# Exercise
Nothing below is to be printed except the lines between the line holding "Lemma exec_simulates e" and the line holding "- apply bool_decide_eq_true", inclusive, each exactly as it appears.

# Dataset entries
╔══

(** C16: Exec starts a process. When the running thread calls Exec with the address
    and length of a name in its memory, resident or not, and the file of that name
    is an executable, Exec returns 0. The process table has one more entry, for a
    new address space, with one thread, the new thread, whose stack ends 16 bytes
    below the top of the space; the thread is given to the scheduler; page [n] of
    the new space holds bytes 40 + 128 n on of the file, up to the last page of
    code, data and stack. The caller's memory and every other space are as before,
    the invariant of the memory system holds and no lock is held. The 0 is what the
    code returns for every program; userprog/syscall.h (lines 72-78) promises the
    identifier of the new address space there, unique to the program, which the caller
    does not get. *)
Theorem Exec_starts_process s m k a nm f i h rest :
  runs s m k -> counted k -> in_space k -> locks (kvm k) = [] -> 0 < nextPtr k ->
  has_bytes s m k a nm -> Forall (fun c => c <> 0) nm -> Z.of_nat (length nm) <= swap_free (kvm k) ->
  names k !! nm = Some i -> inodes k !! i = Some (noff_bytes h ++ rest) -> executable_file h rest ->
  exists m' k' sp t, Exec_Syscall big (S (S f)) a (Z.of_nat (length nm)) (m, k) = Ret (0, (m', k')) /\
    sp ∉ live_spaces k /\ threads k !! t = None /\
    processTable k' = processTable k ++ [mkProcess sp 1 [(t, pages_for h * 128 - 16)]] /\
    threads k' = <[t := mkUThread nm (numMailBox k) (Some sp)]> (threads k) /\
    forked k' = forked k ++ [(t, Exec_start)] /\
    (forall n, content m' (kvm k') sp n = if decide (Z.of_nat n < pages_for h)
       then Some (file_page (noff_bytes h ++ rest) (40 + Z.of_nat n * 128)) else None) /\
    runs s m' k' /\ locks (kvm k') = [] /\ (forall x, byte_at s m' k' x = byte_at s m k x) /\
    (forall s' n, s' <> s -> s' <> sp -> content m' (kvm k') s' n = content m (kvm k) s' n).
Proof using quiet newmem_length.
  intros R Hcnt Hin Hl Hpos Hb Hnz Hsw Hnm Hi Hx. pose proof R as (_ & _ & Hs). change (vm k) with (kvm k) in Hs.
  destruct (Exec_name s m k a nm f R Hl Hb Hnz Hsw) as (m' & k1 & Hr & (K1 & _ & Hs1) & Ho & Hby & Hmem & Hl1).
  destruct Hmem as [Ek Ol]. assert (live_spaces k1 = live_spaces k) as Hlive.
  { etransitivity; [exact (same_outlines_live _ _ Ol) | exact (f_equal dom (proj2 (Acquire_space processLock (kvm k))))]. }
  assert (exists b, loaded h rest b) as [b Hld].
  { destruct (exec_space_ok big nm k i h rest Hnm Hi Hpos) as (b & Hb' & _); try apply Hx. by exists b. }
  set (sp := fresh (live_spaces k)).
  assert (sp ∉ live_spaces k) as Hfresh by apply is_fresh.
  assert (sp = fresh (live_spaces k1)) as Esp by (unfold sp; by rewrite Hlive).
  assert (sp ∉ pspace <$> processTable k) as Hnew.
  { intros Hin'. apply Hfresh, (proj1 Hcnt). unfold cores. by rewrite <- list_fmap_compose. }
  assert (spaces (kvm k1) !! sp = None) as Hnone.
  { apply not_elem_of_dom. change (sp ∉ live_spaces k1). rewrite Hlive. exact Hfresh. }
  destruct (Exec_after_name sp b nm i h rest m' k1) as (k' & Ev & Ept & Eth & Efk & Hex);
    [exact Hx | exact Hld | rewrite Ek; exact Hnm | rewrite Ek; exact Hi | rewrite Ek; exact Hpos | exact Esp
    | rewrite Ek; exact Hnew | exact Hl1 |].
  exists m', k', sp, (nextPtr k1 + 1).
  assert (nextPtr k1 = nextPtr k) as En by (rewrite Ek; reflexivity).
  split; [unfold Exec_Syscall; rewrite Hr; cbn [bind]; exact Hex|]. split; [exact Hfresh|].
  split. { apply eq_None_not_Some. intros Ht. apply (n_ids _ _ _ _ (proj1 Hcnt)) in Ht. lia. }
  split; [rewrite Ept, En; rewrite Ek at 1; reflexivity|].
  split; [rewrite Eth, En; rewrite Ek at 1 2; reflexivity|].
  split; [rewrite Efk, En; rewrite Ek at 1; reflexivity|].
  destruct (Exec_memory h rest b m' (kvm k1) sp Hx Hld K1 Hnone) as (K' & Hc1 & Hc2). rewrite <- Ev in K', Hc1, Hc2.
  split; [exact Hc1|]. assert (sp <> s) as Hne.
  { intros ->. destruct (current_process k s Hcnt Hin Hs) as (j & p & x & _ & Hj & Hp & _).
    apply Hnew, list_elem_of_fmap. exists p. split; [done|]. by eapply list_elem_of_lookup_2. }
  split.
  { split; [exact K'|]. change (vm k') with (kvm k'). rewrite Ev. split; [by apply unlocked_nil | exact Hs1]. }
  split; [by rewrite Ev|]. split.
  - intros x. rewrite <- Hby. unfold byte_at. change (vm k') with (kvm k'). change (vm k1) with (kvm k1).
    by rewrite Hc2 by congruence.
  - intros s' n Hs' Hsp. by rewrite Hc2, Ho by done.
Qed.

╚══
╔══

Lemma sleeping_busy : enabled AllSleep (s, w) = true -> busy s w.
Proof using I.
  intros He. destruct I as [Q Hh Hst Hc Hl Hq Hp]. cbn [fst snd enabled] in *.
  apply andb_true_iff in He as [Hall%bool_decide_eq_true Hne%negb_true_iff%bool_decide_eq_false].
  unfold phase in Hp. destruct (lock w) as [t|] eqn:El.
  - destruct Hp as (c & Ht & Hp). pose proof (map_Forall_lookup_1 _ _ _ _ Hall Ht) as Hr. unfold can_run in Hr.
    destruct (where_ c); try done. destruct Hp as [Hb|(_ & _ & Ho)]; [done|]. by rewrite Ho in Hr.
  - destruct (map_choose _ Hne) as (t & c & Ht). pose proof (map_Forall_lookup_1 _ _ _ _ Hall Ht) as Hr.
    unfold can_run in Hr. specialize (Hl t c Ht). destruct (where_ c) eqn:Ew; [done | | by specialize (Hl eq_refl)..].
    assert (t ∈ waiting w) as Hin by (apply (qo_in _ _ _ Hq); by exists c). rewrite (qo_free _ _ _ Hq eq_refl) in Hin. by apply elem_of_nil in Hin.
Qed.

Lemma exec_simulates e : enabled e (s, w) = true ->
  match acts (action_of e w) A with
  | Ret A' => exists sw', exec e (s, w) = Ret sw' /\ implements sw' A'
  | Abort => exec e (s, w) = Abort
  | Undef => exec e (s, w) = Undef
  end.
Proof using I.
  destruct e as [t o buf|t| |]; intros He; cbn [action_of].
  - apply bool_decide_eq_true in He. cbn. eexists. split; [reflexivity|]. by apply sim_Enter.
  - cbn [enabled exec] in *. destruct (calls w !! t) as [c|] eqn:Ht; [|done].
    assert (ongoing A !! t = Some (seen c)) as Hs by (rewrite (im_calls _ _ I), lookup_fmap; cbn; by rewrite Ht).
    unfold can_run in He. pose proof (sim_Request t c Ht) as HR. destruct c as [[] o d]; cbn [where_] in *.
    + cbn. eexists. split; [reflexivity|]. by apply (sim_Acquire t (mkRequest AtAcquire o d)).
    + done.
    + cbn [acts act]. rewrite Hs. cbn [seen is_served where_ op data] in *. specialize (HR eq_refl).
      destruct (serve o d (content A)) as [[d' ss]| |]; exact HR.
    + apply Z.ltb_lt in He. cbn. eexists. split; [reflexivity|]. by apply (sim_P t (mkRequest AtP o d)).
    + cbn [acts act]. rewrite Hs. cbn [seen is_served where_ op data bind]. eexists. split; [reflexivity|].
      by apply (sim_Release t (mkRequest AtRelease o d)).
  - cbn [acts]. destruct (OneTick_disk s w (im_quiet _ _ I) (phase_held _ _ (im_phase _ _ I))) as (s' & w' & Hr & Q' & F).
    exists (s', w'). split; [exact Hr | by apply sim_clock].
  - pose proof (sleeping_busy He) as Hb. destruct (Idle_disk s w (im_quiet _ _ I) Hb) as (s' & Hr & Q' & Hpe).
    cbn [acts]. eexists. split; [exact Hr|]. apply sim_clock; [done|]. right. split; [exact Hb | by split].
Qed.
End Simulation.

╚══

# Solution to this task
Lemma exec_simulates e : enabled e (s, w) = true ->
  match acts (action_of e w) A with
  | Ret A' => exists sw', exec e (s, w) = Ret sw' /\ implements sw' A'
  | Abort => exec e (s, w) = Abort
  | Undef => exec e (s, w) = Undef
  end.
Proof using I.
  destruct e as [t o buf|t| |]; intros He; cbn [action_of].
  - apply bool_decide_eq_true in He. cbn. eexists. split; [reflexivity|]. by apply sim_Enter.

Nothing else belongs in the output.